I was thinking about this same thing. I found a 240 for pretty cheap that would make a perfect base. I realize the turbos would be a problem to fit in there, but what do you think would need to be done to fit the non-turbo in? What mounts would work work, etc. It would get a pair of electric fans, so that shouldn't be an issue, but will the engine fit in the bay without lots of hammer work?


----------



## netercol (Jan 9, 2005)

*been there done that again!*

sigh... guys, been there done that means ive personaly done it!! NO hammer work needed! u WILL need custom engine mounts made ,u will need a vg30 manual gearbox , custom gearbox mount , modified propshaft, custom exhaust headers (can fit one turbo), custom boost pipes ect. i got no place to upload pics to, so anyone really interested gimme ur email and ill send u a few pics... :thumbup: 

oh yea .. my s13 is a righthand drive, u might run into a few more headaches if u got a lefthand drive ,dunno.
reason u can only fit one big turbo and not twins is because of the steering colomb..

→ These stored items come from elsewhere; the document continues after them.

(** X5.  Whatever [argsort] returns, a result of [_get_files_and_timesteps]
    is aligned index by index: the i-th time step is [int] of the slice
    [[-9:-3]] of the i-th file, the two sequences are equally long, and every
    returned file is one of the selected ".h5" paths. *)
Theorem files_and_time_steps_aligned
    (argsort : list Z -> list nat) (path : string) (folder : entry)
    (files : list string) (steps : list Z)
    (Hrun : _get_files_and_timesteps argsort path folder = Ok (files, steps)) :
  Forall2 (fun file t => PyStr.int (slice_from_end 9 3 file) = Some t)
    files steps /\
  length files = length steps /\
  exists children,
    folder = Folder children /\
    forall file, In file files ->
      exists name, In name (map fst children) /\
        endswith name ".h5" = true /\ file = path_join path name.
Proof.
  destruct (get_files_inv _ _ _ _ _ Hrun)
    as (children & ts & -> & Hparse & Hsteps & Hfiles).
  apply parse_time_steps_ok in Hparse.
  apply take_indices_lookup in Hsteps, Hfiles.
  assert (Forall2 (fun file t =>
            PyStr.int (slice_from_end 9 3 file) = Some t) files steps) as Hal.
  { clear Hrun. revert steps Hsteps.
    induction Hfiles as [|i file idx files Hi _ IH]; intros steps Hsteps.
    - inversion Hsteps. constructor.
    - inversion Hsteps as [|? t ? steps' Ht Hrest]; subst.
      constructor; [|by apply IH].
      by apply (Forall2_lookup_lr _ _ _ _ _ _ Hparse Hi Ht). }
  split; [done|]. split; [by eapply Forall2_length|].
  exists children. split; [done|]. intros file Hin.
  apply select_h5_spec.
  apply list_elem_of_In in Hin.
  destruct (list_elem_of_lookup_1 _ _ Hin) as [j Hj].
  destruct (Forall2_lookup_r _ _ _ _ _ Hfiles Hj) as (i & _ & Hi).
  apply list_elem_of_In. by eapply list_elem_of_lookup_2.
Qed.

(** *** The range of a time step *)

Lemma length_substring_le n m s : (String.length (substring n m s) <= m)%nat.
Proof.
  revert n m. induction s as [|c s IH]; intros [|n] [|m]; simpl; try lia.
  - specialize (IH 0%nat m). lia.
  - apply IH.
  - apply IH.
Qed.

Lemma length_list_ascii s :
  length (list_ascii_of_string s) = String.length s.
Proof. induction s as [|c s IH]; simpl; [done | by rewrite IH]. Qed.

Lemma lstrip_length l : (length (lstrip l) <= length l)%nat.
Proof.
  induction l as [|c l IH]; simpl; [done|].
  destruct (is_space c); simpl; lia.
Qed.

Lemma strip_length l : (length (strip l) <= length l)%nat.
Proof.
  unfold strip. rewrite length_rev.
  etransitivity; [apply lstrip_length|]. rewrite length_rev.
  apply lstrip_length.
Qed.

Lemma digit_val_range c : is_digit c = true -> 0 <= digit_val c <= 9.
Proof.
  unfold is_digit, digit_val.
  intros [H1%Nat.leb_le H2%Nat.leb_le]%andb_true_iff. lia.
Qed.

(** The digits read so far are the leading digits of the result. *)
Lemma int_digits_range acc after_digit l v :
  0 <= acc ->
  int_digits acc after_digit l = Some v ->
  acc <= v < (acc + 1) * 10 ^ Z.of_nat (length l).
Proof.
  revert acc after_digit. induction l as [|c l IH]; intros acc b Hacc H.
  - simpl in H. destruct b; [|done]. injection H as <-. simpl. lia.
  - cbn [int_digits] in H. cbn [length].
    rewrite Nat2Z.inj_succ, Z.pow_succ_r by lia.
    assert (0 < 10 ^ Z.of_nat (length l)) by (apply Z.pow_pos_nonneg; lia).
    destruct (is_digit c) eqn:Hc.
    + pose proof (digit_val_range c Hc).
      apply IH in H; [|lia]. nia.
    + destruct (Ascii.eqb c "_"); [|done]. destruct b; [|done].
      apply IH in H; [|lia]. nia.
Qed.

Lemma int_range s v :
  PyStr.int s = Some v ->
  - 10 ^ Z.of_nat (String.length s - 1) < v < 10 ^ Z.of_nat (String.length s).
Proof.
  unfold PyStr.int.
  pose proof (strip_length (list_ascii_of_string s)) as Hlen.
  rewrite length_list_ascii in Hlen.
  destruct (strip _) as [|c l]; [done|]. cbn [length] in Hlen.
  assert (10 ^ Z.of_nat (length l) <= 10 ^ Z.of_nat (String.length s - 1))
    by (apply Z.pow_le_mono_r; lia).
  assert (10 ^ Z.of_nat (S (length l)) <= 10 ^ Z.of_nat (String.length s))
    by (apply Z.pow_le_mono_r; lia).
  assert (0 < 10 ^ Z.of_nat (length l)) by (apply Z.pow_pos_nonneg; lia).
  assert (10 ^ Z.of_nat (length l) <= 10 ^ Z.of_nat (S (length l)))
    by (apply Z.pow_le_mono_r; lia).
  destruct (Ascii.eqb c "-").
  - destruct (int_digits 0 false l) as [w|] eqn:Hw; [|done].
    intros [= <-]. apply int_digits_range in Hw; lia.
  - destruct (Ascii.eqb c "+").
    + intros Hw. apply int_digits_range in Hw; lia.
    + intros Hw. apply int_digits_range in Hw; [|lia].
      cbn [length] in Hw. lia.
Qed.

it is a major project, and there is easier ways to get comparable power, but it is oh so unique!!!


----------



## NoLimitslja (Jun 27, 2004)

undefined
netercol my e-mail is [email protected] if you could please send me your pics it would be great and I would definitley appreciate it I don't want twins I just want the motor for now and I believe with the simple factors of pure motor work on a vg30de and the weight of an s13 it would be incredibly fast for NA so if there's not any mods needed I believe I'm going to buy a geo metro and park the 240 for work. (Just kidding I wouldn't drive an american POS car if my life depended on it I would rather drive a 1985 sentra before I would drive a Geo HAHAHAHAH) Thanks for all the replies to everyone who helped out. :thumbup:


----------



## netercol (Jan 9, 2005)

*pics*

done dude, good luck!


----------



## Binger (Aug 29, 2002)

you could convert the car to right hand drive...that would be sweet.


----------



## the240guy (Sep 9, 2010)

ive had the same question myself. if you find any good sites for parts, PLEASE let me know. mine is not a TT tho


----------



## the240guy (Sep 9, 2010)

netercol, can ya hook me up with pics and advice?? my email is [email protected] and info on how to make it RHD without a major headache. thanx


----------



## Shadao (Aug 14, 2007)

chances are he had a RHD to begin with... i do not recomend converting it...

chances are also that he doesnt come on the boards any mroe since this thread is 5 yrs old


----------